These systems are also operational technologies (OT). It may therefore be useful also to refer to IEC 62443 in the analysis of the systems, especially to assess the risk to the system, assign requires security levels and define requirements. Also the IEC 62443 reference architecture is useful.

It is not so that all security systems have to be working completely autonomously for an autonomous system, but it has to be more automated in a normal OT system, and also in most IT systems. Let’s consider what that could mean for a collision avoidance system on an autonomous vessel. The job of the collision avoidance system can be defined as follows:

  1. Detect other vessels and other objects that we are on collision course with
  2. Detect other objects close-by
  3. Choose action to take (turn, stop, reverse, alert on-shore control center, communicate to other vessels over radio, etc)
  4. Execute action
  5. Evaluate effect and make corrections if needed

In order to do this, the ship has a number of sensors to provide the necessary situational awareness. There has been a lot of research into such systems, especially collaborative systems with information exchange between vessels. There have also been pilot developments, such as this one https://www.maritimerobotics.com/news/seasight-situational-awareness-and-collision-avoidance by the Norwegian firm Maritime Robotics.

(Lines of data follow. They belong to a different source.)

(** [launch] once the spawn gave [pid] and the read gave [text]: the
    early-crash failure is reported exactly when the test fires on the
    first 2000 characters; the child is then terminated.  Otherwise the
    reply is the one of the liveness probes: a started server, or the
    plain start failure. *)
Lemma launch_early_crash (st : WebApp.App * World) (cmd : list string)
    (dir : string) (nb : bool) (pid : nat) (ps : list (option nat))
    (text : string) (es : list (option string)) :
  popen_answers (snd st) = Some pid :: ps ->
  stderr_answers (snd st) = Some text :: es ->
  let out := take_str 2000 text in
  let r := WebApp.launch cmd dir nb st in
  (WebApp.early_crash out = true ->
     fst r = failure ("启动错误: " +:+ take_str 500 out) /\
     events (snd (snd r))
       = EvTerminate pid :: EvSpawn cmd dir pid :: events (snd st)) /\
  (WebApp.early_crash out = false ->
     fst r = failure WebApp.start_failed_message \/ success (fst r) = true).
Proof.
  destruct st as [a w]. cbn [snd]. intros Hp He. cbn zeta.
  unfold WebApp.launch, bind, ret, popen, stderr_read, sleep, terminate,
    in_world, modify, next.
  cbn. rewrite Hp. cbn. rewrite He. cbn.
  destruct (WebApp.early_crash (take_str 2000 text)); cbn.
  - split; [auto | discriminate].
  - split; [discriminate | intros _].
    unfold WebApp.is_running, bind, ret, get, modify, poll_is_none, in_world,
      next, when, time, log_event.
    cbn. answers; auto;
      destruct (WebApp.auto_restart (WebApp.manager a)); cbn; auto.
Qed.

(** *** Saving the configuration *)

Lemma missing_is_no_file (pf : Platform) (p : string) :
  path_exists pf p = false -> is_file pf p = false /\ is_dir pf p = false.
Proof.
  unfold path_exists, is_file, is_dir. intros H.
  apply negb_false_iff, bool_decide_eq_true in H. rewrite H.
  split; by apply bool_decide_eq_false.
Qed.

Lemma check_path_bad (pf : Platform) (config : gmap string pyval)
    (key : string) (wanted : Platform -> string -> bool) (what p : string) :
  config !! key = Some (PStr p) -> wanted pf p = false ->
  WebApp.check_path pf config key wanted what = Some (failure (what +:+ p)).
Proof.
  intros Hk Hw. unfold WebApp.check_path. rewrite Hk. cbn. rewrite Hw.
  by rewrite orb_true_r.
Qed.

Lemma check_path_ok (pf : Platform) (config : gmap string pyval)
    (key : string) (wanted : Platform -> string -> bool) (what : string) :
  supplied_ok pf config key wanted ->
  WebApp.check_path pf config key wanted what = None.
Proof.
  unfold supplied_ok, WebApp.check_path.
  destruct (config !! key) as [[]|]; try done.
  cbn. intros [H1 H2]. by rewrite H1, H2.
Qed.

Lemma check_path_failure (pf : Platform) (config : gmap string pyval)
    (key : string) (wanted : Platform -> string -> bool) (what : string)
    (r : Result) :
  WebApp.check_path pf config key wanted what = Some r -> success r = false.
Proof.
  unfold WebApp.check_path.
  destruct (config !! key) as [v|]; [|done].
  destruct (WebApp.as_path v); [| by intros [= <-] ..].
  destruct (_ || _); [by intros [= <-] | done].
Qed.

We consider a simplified view of how the collision avoidance system works. Sensors tell the anti collision system server about what it sees. The traffic is transmitted over proprietary protocols, some over tcp, some over udp (camera feeds). Some of the traffic is not encrypted, but all is transferred over the local network. The main system server is processing the data onboard the ship and making decisions. Those decisions go to functions in the autonomous bridge to take action, including sending radio messages to nearby ships or onshore. Data is also transmitted to onshore control via the bridge system. Onshore can use remote connection to connect to the collision avoidance server directly richer data, as well as overriding or configuring the system.

Identify

The system should automatically create a complete inventory of its hardware, software, networks, and users. This inventory must be available for automated decision making about security but also for human and AI agents working as security operators from onshore.

The system should also automatically keep track of all temporary exceptions and changes, as well as any known vulnerabilities in the system.

In other words: a real-time security posture management system must be put in place.

Protect

An attacker may wish to perform different types of actions on this vessel. Since we are only looking at the collision avoidance system here we only consider an adversary that wants to cause an accident. Using a kill-chain approach to our analysis, the threat actor thus has the following tasks to complete:

  • Recon: get an overview of the attack surface
  • Weaponization: create or obtain payloads suiteable for the target system
  • Delivery: deliver the payloads to the systems. Here the adversary may find weaknesses in remote access, perform a supply-chain attack to deliver a flawed update, use an insider to gain access, or compromise an on-shore operator with remote access privileges.
  • Execution: if a technical attack, automated execution will be necessary. For human based attacks, operator executed commands will likely be the way to perform malware execution.
  • Installation: valid accounts on systems, malware running on Windows server
  • Command and control: use internet connection to remotely control the system using installed malware
  • Actions on objectives: reconfigure sensors or collision avoidance system by changing parameters, uploading changed software versions, or turning the system off

If we want to protect against this, we should harden our systems as much as possible.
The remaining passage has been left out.